Monterey County Supervisors Consider Withdrawing From Mental Health Law – Monterey Herald


SALINAS – Monterey County elected officials on Tuesday will consider withdrawing from a state law governing the care of critically ill residents of the county.

Elsa Jimenez, Monterey County’s health director, recommends that the watchdog board pass a resolution that will allow the county to refuse to implement what is commonly referred to as Laura’s Law.

The law requires counties to implement an involuntary and court-ordered treatment program for people who cannot maintain stable mental health and who have frequent hospitalizations and run-ins with law enforcement, Jimenez said in a report provided to supervisors.
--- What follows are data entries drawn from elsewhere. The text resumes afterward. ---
(* ===== verification/ReferenceYaml.v ===== *)
(** * An instance of the interface to yaml-cpp

    A small YAML library that loads every document it emits, for evaluating the model:
    a document is the encoding of its tree in two letters, and scalars are texts. *)

From stdpp Require Import base list strings numbers countable gmap.
From Stdlib Require Import Ascii SpecFloat.
From S2P Require Import Prelude Double Model Text CardFrontMatter Disk Mutation ReferenceGit.
Import CardFrontMatter CardFrontMatterFacts ReferenceGit.

Module ReferenceYaml.

(** ** Text in two letters *)

Fixpoint letters (l : list bool) : string :=
  match l with [] => "" | b :: l => String (if b : bool then "a" else "b")%char (letters l) end.
Fixpoint of_letters (s : string) : list bool :=
  match s with EmptyString => [] | String c s => Ascii.eqb c "a" :: of_letters s end.
Definition encoded {A} `{Countable A} (a : A) : string := letters (bits_of (encode a)).
Definition decoded {A} `{Countable A} (s : string) : option A :=
  match of_bits (of_letters s) with N0 => None | Npos p => decode p end.

Lemma of_letters_letters l : of_letters (letters l) = l.
Proof. induction l as [|[] l IH]; cbn; by rewrite ?IH. Qed.
Lemma decoded_encoded {A} `{Countable A} (a : A) : decoded (encoded a) = Some a.
Proof. unfold decoded, encoded. by rewrite of_letters_letters, of_bits_of, decode_encode. Qed.
Lemma c_str_letters l : c_str (letters l) = letters l.
Proof. induction l as [|[] l IH]; cbn; by rewrite ?IH. Qed.
Lemma letters_no_dash_line l : no_dash_line (letters l).
Proof.
  intros pre post H. exfalso. revert l H. induction pre as [|c pre IH]; intros [|b l] H; try done.
  - by destruct b.
  - injection H as _ H. by apply IH in H.
Qed.

(** ** Doubles *)

Definition of_double (d : double) : list Z :=
  match d with
  | S754_zero s => [0; if s : bool then 1 else 0]
  | S754_infinity s => [1; if s : bool then 1 else 0]
  | S754_nan => [2]
  | S754_finite s m e => [3; if s : bool then 1 else 0; Zpos m; e]
  end.
Definition to_double (l : list Z) : option double :=
  match l with
  | [0; s] => Some (S754_zero (Z.eqb s 1))
  | [1; s] => Some (S754_infinity (Z.eqb s 1))
  | [2] => Some S754_nan
  | [3; s; m; e] => Some (S754_finite (Z.eqb s 1) (Z.to_pos m) e)
  | _ => None
  end.
Lemma to_of_double d : to_double (of_double d) = Some d.
Proof. by destruct d as [[]|[]| |[] m e]. Qed.

(** ** Documents *)

Section NodeInd.
Context (P : YNode -> Prop) (Pnull : P YNull) (Pscalar : forall s, P (YScalar s))
  (Pseq : forall l, Forall P l -> P (YSeq l)) (Pmap : forall l, Forall (fun kv => P kv.2) l -> P (YMap l)).
Fixpoint node_ind (n : YNode) : P n :=
  match n with
  | YNull => Pnull
  | YScalar s => Pscalar s
  | YSeq l => Pseq l ((fix go l := match l return Forall P l with
      | [] => List.Forall_nil _ | x :: l => List.Forall_cons _ _ _ (node_ind x) (go l) end) l)
  | YMap l => Pmap l ((fix go l := match l return Forall (fun kv => P kv.2) l with
      | [] => List.Forall_nil _ | x :: l => List.Forall_cons _ _ _ (node_ind x.2) (go l) end) l)
  end.
End NodeInd.

Section ValueInd.
Context (P : YValue -> Prop) (Pnull : P VNull) (Pstring : forall s, P (VString s)) (Pint : forall z, P (VInt z))
  (Pdouble : forall d, P (VDouble d)) (Pbool : forall b, P (VBool b))
  (Pseq : forall l, Forall P l -> P (VSeq l)) (Pmap : forall l, Forall (fun kv => P kv.2) l -> P (VMap l)).
Fixpoint value_ind (v : YValue) : P v :=
  match v with
  | VNull => Pnull
  | VString s => Pstring s
  | VInt z => Pint z
  | VDouble d => Pdouble d
  | VBool b => Pbool b
  | VSeq l => Pseq l ((fix go l := match l return Forall P l with
      | [] => List.Forall_nil _ | x :: l => List.Forall_cons _ _ _ (value_ind x) (go l) end) l)
  | VMap l => Pmap l ((fix go l := match l return Forall (fun kv => P kv.2) l with
      | [] => List.Forall_nil _ | x :: l => List.Forall_cons _ _ _ (value_ind x.2) (go l) end) l)
  end.
End ValueInd.

Fixpoint node_of (v : YValue) : YNode :=
  match v with
  | VNull => YNull
  | VString s => YScalar s
  | VInt z => YScalar (encoded z)
  | VDouble d => YScalar (encoded (of_double d))
  | VBool b => YScalar (if b then "true" else "false")
  | VSeq l => YSeq (map node_of l)
  | VMap l => YMap (map (fun kv => (kv.1, node_of kv.2)) l)
  end.

Fixpoint tree_of (n : YNode) : gen_tree string :=
  match n with
  | YNull => GenNode 0 []
  | YScalar s => GenLeaf s
  | YSeq l => GenNode 1 (map tree_of l)
  | YMap l => GenNode 2 (map (fun kv => GenNode 3 [GenLeaf kv.1; tree_of kv.2]) l)
  end.
Fixpoint of_tree (t : gen_tree string) : YNode :=
  match t with
  | GenLeaf s => YScalar s
  | GenNode 1 l => YSeq (map of_tree l)
  | GenNode 2 l => YMap (map (fun t => match t with
      | GenNode _ [GenLeaf k; v] => (k, of_tree v) | _ => ("", YNull) end) l)
  | GenNode _ _ => YNull
  end.
Lemma of_tree_of n : of_tree (tree_of n) = n.
Proof.
  induction n as [|s|l IH|l IH] using node_ind; cbn; [done|done| |]; f_equal; rewrite map_map;
    induction IH as [|x l Hx _ IH]; cbn; [done| |done|]; rewrite IH, Hx; [done|by destruct x].
Qed.

#[export] Instance reference_yaml : Yaml := {|
  yaml_load s := option_map of_tree (decoded s);
  as_string n := match n with YScalar s => Some s | _ => None end;
  as_int64 n := match n with YScalar s => decoded s | _ => None end;
  as_double n := match n with YScalar s => match decoded s with Some l => to_double l | None => None end | _ => None end;
  as_bool n := match n with
    | YScalar s => if String.eqb s "true" then Some true else if String.eqb s "false" then Some false else None
    | _ => None end;
  yaml_emit v := encoded (tree_of (node_of v))
|}.

Lemma node_matches v : matches v (node_of v).
Proof.
  induction v as [|s|z|d|b|l IH|l IH] using value_ind; cbn [node_of]; constructor; try done.
  - apply decoded_encoded.
  - cbn. by rewrite decoded_encoded, to_of_double.
  - by destruct b.
  - induction IH; constructor; done.
  - induction IH; constructor; done.
Qed.

Lemma reference_yaml_loads_back l : loads_back (VMap l).
Proof.
  unfold loads_back. cbn [yaml_emit reference_yaml]. unfold encoded. rewrite c_str_letters.
  split; [apply letters_no_dash_line|].
  exists (map (fun kv => (kv.1, node_of kv.2)) l). split.
  - change (yaml_load ?s) with (option_map of_tree (decoded s)).
    change (letters (bits_of (encode ?t))) with (encoded t). rewrite decoded_encoded. cbn [option_map].
    by rewrite of_tree_of.
  - apply (node_matches (VMap l)).
Qed.
End ReferenceYaml.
The Laura Law was passed in 2002, and a subsequent law (AB1976) that comes into force on July 1 allows counties to step down if certain conditions are met. The law is named after Laura Wilcox, who was shot and killed at the age of 19 by a man with a serious untreated mental illness.

Like many state laws that require counties to implement various programs, Laura’s Law is an unfunded tenure. It is also critical that counties cannot cut other services in order to fund a Laura’s Law program, called assisted outpatient treatment.

The program would treat residents who are unlikely to survive safely in the community without supervision, and who have a history of non-compliance with treatment. The warrant would affect people who, in the past 36 months, have required two psychiatric hospitalizations or been imprisoned because of their mental illness, or the person’s mental illness has resulted in threats of violence to themselves or others at the time. during the previous 48 months.

Another reason for opting out of the Laura’s Law program is a question of redundancy. The programs provided by the Monterey County Behavioral Health Office provide services “that not only meet but exceed expectations under (assisted outpatient treatment),” Jimenez said in his report.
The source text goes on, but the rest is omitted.